What's next? I don't know. I find myself repeating myself here a lot. I've sat down to write posts only to realize that either what I intended to put together, I've already done, sometimes more than once, or that I just really don't have anything coherent or meaningful to say.
I love doing this. It's not much, kinda pathetic in its way, but I do enjoy it.
I suppose my lethargy has something to do with my kids. We weren't able to see our older son over the holidays. He couldn't come here because he had performances up till a day or two before christmas and a couple of days after. We couldn't afford to make a trip over there. We have not seen him perform live since before he graduated college back in 2001.
Happily, our younger son did come home from Florida for nearly an entire month, which was great. (I recount a bit of our road trip with him in an earlier post.)
He left to drive back last Friday. Each of them fill the house with such energy that, when they head back to their lives, it leaves a kind of vacuum here at the old homestead. The silence can be deafening, to utilize an overused phrase.
But Jo and I have recovered, I think. We made a trip up to Trader Joes market on the north side of town a few days ago, and stocked up on a bunch of their good stuff. (Do you have Trader Joes up your way? It's a fun place to grocery shop.)
We gave my wife a new computer for christmas, and she is taking some basic computer classes at a local library. Up until recently she wasn't sure how to turn a computer on. Now she is excited about it all. I'm excited for her as well. I think once she becomes comfortable, she will find a great deal of interesting things to do with it. I'd love to see her start writing again. She is very good, but lacks confidence having been away from it for so long.
I see you spent an extended time on holiday. I hope you found some renewal there.
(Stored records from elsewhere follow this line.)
(* ===== verification/SysfileProps.v ===== *)
(** * File descriptors across the system calls

    Every open descriptor of the calling process owns one reference of its
    file. The system calls of sysfile.c keep this exactly: the references not
    owned by the caller's descriptors are the same before and after. *)
From stdpp Require Import base list numbers strings relations.
From Stdlib Require Import ZArith Lia FunctionalExtensionality.
From S2P Require Import Memlayout Kalloc Proc ProcFiles Prelude BufCache UserMem CString Pipe Fs File FileLayer Sysfile.

(** Descriptors of a table that refer to [f]. *)
Definition fdcount (o : Z -> Z) (f : Z) : Z := sumz (Z.to_nat NOFILE) (fun fd => if o fd =? f then 1 else 0).

Lemma fdcount_bound o f : 0 <= fdcount o f <= NOFILE.
Proof.
  pose proof (sumz_bound (Z.to_nat NOFILE) (fun fd => if o fd =? f then 1 else 0) 1) as Hb.
  change (Z.of_nat (Z.to_nat NOFILE) * 1) with NOFILE in Hb. apply Hb. intros i _. destruct (_ =? _); lia.
Qed.

Lemma fdcount_pos o fd : 0 <= fd < NOFILE -> 1 <= fdcount o (o fd).
Proof.
  intros Hfd. unfold fdcount. transitivity (if o fd =? o fd then 1 else 0); [by rewrite Z.eqb_refl|].
  apply (sumz_ge (Z.to_nat NOFILE) (fun k => if o k =? o fd then 1 else 0) fd); [exact Hfd|].
  intros; destruct (_ =? _); lia.
Qed.

Lemma fdcount_set o fd v f : 0 <= fd < NOFILE ->
  fdcount (fupd o fd v) f = fdcount o f - (if o fd =? f then 1 else 0) + (if v =? f then 1 else 0).
Proof.
  intros Hfd. unfold fdcount.
  rewrite (sumz_change (Z.to_nat NOFILE) (fun k => if o k =? f then 1 else 0) _ fd Hfd)
    by (intros k Hk; by rewrite fupd_ne).
  by rewrite fupd_eq.
Qed.

Section descriptors.
Context {U : Type} `{UserMem U} `{PageAlloc U} `{UserStr U}.
Context (fr : frame_addrs) (sw : Z -> devsw U).
Implicit Types t : task U.
Implicit Types s : fsys U.

(** Device routines leave the file table alone. *)
Definition devs_ok : Prop := forall i g, (g = d_read (sw i) \/ g = d_write (sw i)) ->
  match g with
  | None => True
  | Some m => forall a b n s r s', m a b n s = Ret r s' -> ftable s' = ftable s
  end.
Hypothesis Hdev : devs_ok.

(** References to [f] that the caller's descriptors do not own. *)
Definition others t (f : Z) : Z := file_refs (sys t) f - fdcount (tofile t) f.

(** More references than any kernel state has, and far from overflow. *)
Definition MAXREFS : Z := 2 ^ 30.

Record fd_ok t : Prop := {
  fo_refs f : f <> NULLF -> 0 <= others t f < MAXREFS;
  fo_range fd : 0 <= fd < NOFILE -> tofile t fd = NULLF \/ 0 <= tofile t fd < NFILE;
}.

(** The call returned [r]: the other references are kept, descriptors name
    table entries, and a failed call has left the descriptors alone. *)
Definition conserves t (r : Z) t' : Prop :=
  (forall f, f <> NULLF -> others t' f = others t f) /\
  (forall fd, 0 <= fd < NOFILE -> tofile t' fd = NULLF \/ 0 <= tofile t' fd < NFILE) /\
  (r = -1 -> tofile t' = tofile t).

Definition same t t' : Prop := tofile t' = tofile t /\ file_refs (sys t') = file_refs (sys t).

Lemma same_refl t : same t t.
Proof. done. Qed.
Lemma same_trans t1 t2 t3 : same t1 t2 -> same t2 t3 -> same t1 t3.
Proof. intros [? ?] [? ?]. split; congruence. Qed.

Lemma same_conserves t r t' : fd_ok t -> same t t' -> conserves t r t'.
Proof.
  intros Hok [E1 E2]. split; [|split].
  - intros f _. unfold others. by rewrite E1, E2.
  - rewrite E1. apply Hok.
  - done.
Qed.

(** Computations on the file system below keep the table. *)
Lemma tfs_same {A} (m : M (fstate U) A) t a t' : tfs m t = Ret a t' -> same t t'.
Proof.
  intros E. apply lift_Ret_inv in E as (s & E & ->). apply fs_op_ftable in E. split; [done|].
  unfold file_refs. cbn. by rewrite E.
Qed.

Lemma gets_same {A} (g : task U -> A) t a t' : gets g t = Ret a t' -> a = g t /\ t' = t.
Proof. intros E. by injection E as <- <-. Qed.

Lemma argraw_same n t a t' : argraw n t = Ret a t' -> t' = t.
Proof. unfold argraw. destruct (_ && _); [|done]. intros E. by injection E as _ <-. Qed.

Lemma argint_same n t a t' : argint n t = Ret a t' -> t' = t.
Proof.
  intros E. apply bind_Ret in E as (v & t1 & E1 & E). injection E as _ <-. by eapply argraw_same.
Qed.

Lemma argfd_spec n t a t' : argfd n t = Ret a t' -> t' = t /\
  match a with
  | None => True
  | Some (fd, f) => 0 <= fd < NOFILE /\ tofile t fd = f /\ f <> NULLF
  end.
Proof.
  intros E. apply bind_Ret in E as (fd & t1 & E1 & E). apply argint_same in E1 as ->.
  apply bind_Ret in E as (o & t1 & E1 & E). injection E1 as <- <-.
  destruct (_ || _) eqn:Eb; injection E as <- <-; [done|]. split; [done|].
  apply orb_false_elim in Eb as [Eb E3]. apply orb_false_elim in Eb as [E1 E2].
  apply Z.ltb_ge in E1. apply Z.leb_gt in E2. apply Z.eqb_neq in E3. split; [lia|]. done.
Qed.

Lemma fetchstr_same addr buf max t a t' : fetchstr addr buf max t = Ret a t' -> same t t'.
Proof.
  intros E. apply bind_Ret in E as (ok & t1 & E1 & E). apply tfs_same in E1.
  destruct ok; [|by injection E as _ <-]. apply bind_Ret in E as (m & t2 & E2 & E).
  injection E2 as <- <-. destruct (CString.strlen _ _ _); [by injection E as _ <-|done].
Qed.

Lemma argstr_same n buf max t a t' : argstr n buf max t = Ret a t' -> same t t'.
Proof.
  intros E. apply bind_Ret in E as (addr & t1 & E1 & E). apply argraw_same in E1 as ->. by eapply fetchstr_same.
Qed.

Lemma find_fd_spec n : forall fd o, 0 <= fd -> let r := find_fd n fd o in
  (r = -1 /\ forall k, fd <= k < fd + Z.of_nat n -> o k <> NULLF) \/
  (fd <= r < fd + Z.of_nat n /\ o r = NULLF /\ forall k, fd <= k < r -> o k <> NULLF).
Proof.
  induction n as [|n IH]; intros fd o Hfd; cbn; [left; split; [done|lia]|].
  destruct (Z.eqb_spec (o fd) NULLF) as [E|E].
  - right. split; [lia|]. split; [done|]. lia.
  - destruct (IH (fd + 1) o ltac:(lia)) as [[-> Hn]|(Hr & Ho & Hn)]; [left|right].
    + split; [done|]. intros k Hk. destruct (decide (k = fd)) as [->|]; [done|]. apply Hn. lia.
    + split; [lia|]. split; [done|]. intros k Hk. destruct (decide (k = fd)) as [->|]; [done|]. apply Hn. lia.
Qed.

(** fdalloc hands out the lowest free descriptor. *)
Lemma fdalloc_spec f t fd t' : fdalloc f t = Ret fd t' ->
  (fd = -1 /\ t' = t /\ forall k, 0 <= k < NOFILE -> tofile t k <> NULLF) \/
  (0 <= fd < NOFILE /\ tofile t fd = NULLF /\ t' = set_tofile (fupd (tofile t) fd f) t /\
   forall k, 0 <= k < fd -> tofile t k <> NULLF).
Proof.
  intros E. apply bind_Ret in E as (o & t1 & E1 & E). injection E1 as <- <-. cbv zeta in E.
  pose proof (find_fd_spec (Z.to_nat NOFILE) 0 (tofile t) (Z.le_refl 0)) as Hs. cbv zeta in Hs.
  change (0 + Z.of_nat (Z.to_nat NOFILE)) with NOFILE in Hs.
  set (r := find_fd (Z.to_nat NOFILE) 0 (tofile t)) in *. clearbody r.
  destruct Hs as [[-> Hn]|(Hr & Ho & Hn)].
  - injection E as <- <-. by left.
  - rewrite (proj2 (Z.ltb_ge r 0)) in E by lia. injection E as <- <-. by right.
Qed.

Lemma filedup_refs f s r s' : 1 <= file_refs s f < 2 ^ 31 - 1 -> filedup f s = Ret r s' ->
  file_refs s' = fupd (file_refs s) f (file_refs s f + 1).
Proof.
  intros Hf E. unfold filedup, bind, file_of, gets in E. unfold file_refs in Hf.
  rewrite (proj2 (Z.ltb_ge (f_ref (ftable s f)) 1)) in E by lia. injection E as _ <-.
  unfold file_refs. cbn. rewrite file_refs_upd. cbn. by rewrite swrap_small by lia.
Qed.

Lemma updf_refs f g s s' : (forall x, f_ref (g x) = f_ref x) -> updf f g s = Ret tt s' -> file_refs s' = file_refs s.
Proof.
  intros Hg E. injection E as <-. unfold file_refs. cbn. rewrite file_refs_upd, Hg. apply (fupd_id (fun x => f_ref (ftable s x))).
Qed.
As to my blogging efforts, I suppose I will come back sooner rather than later. I guess I just needed to step away from it, if only briefly. But it's been difficult. I've tried to force myself to stay away, with only middling success. Since I work on the computer each day, it is difficult to keep myself from clicking onto my site or someone elses. It's like a drug.
On the other hand, nothing has spurred me to post anything either. I've made a couple of comments elsewhere and am still sparring with Jazzy, but nothing of my own has come into my pointed little head. Not even some of my patented silliness.
I haven't even been able to settle into reading a book for some time. I've got 4 or 5 titles laying around here that I've started, but haven't been able to stay with anything.
Well, as usual, this went on much longer than I intended. Sorry. I guess I'll go curl up with our newly delivered "Atlantic Monthly," and read about our beloved president. That should cheer me up.
Hope you are well,
TLS
Hi Terry,
See? There you go, this was another blog entry...though it ended up in the comment section.
I find your blog anything but pathetic. But I think I know a bit of what you speak of. I've often wondered as you well know, what the heck am I doing & who gives a damn? Then I worry that no one gives a damn & I wonder, why?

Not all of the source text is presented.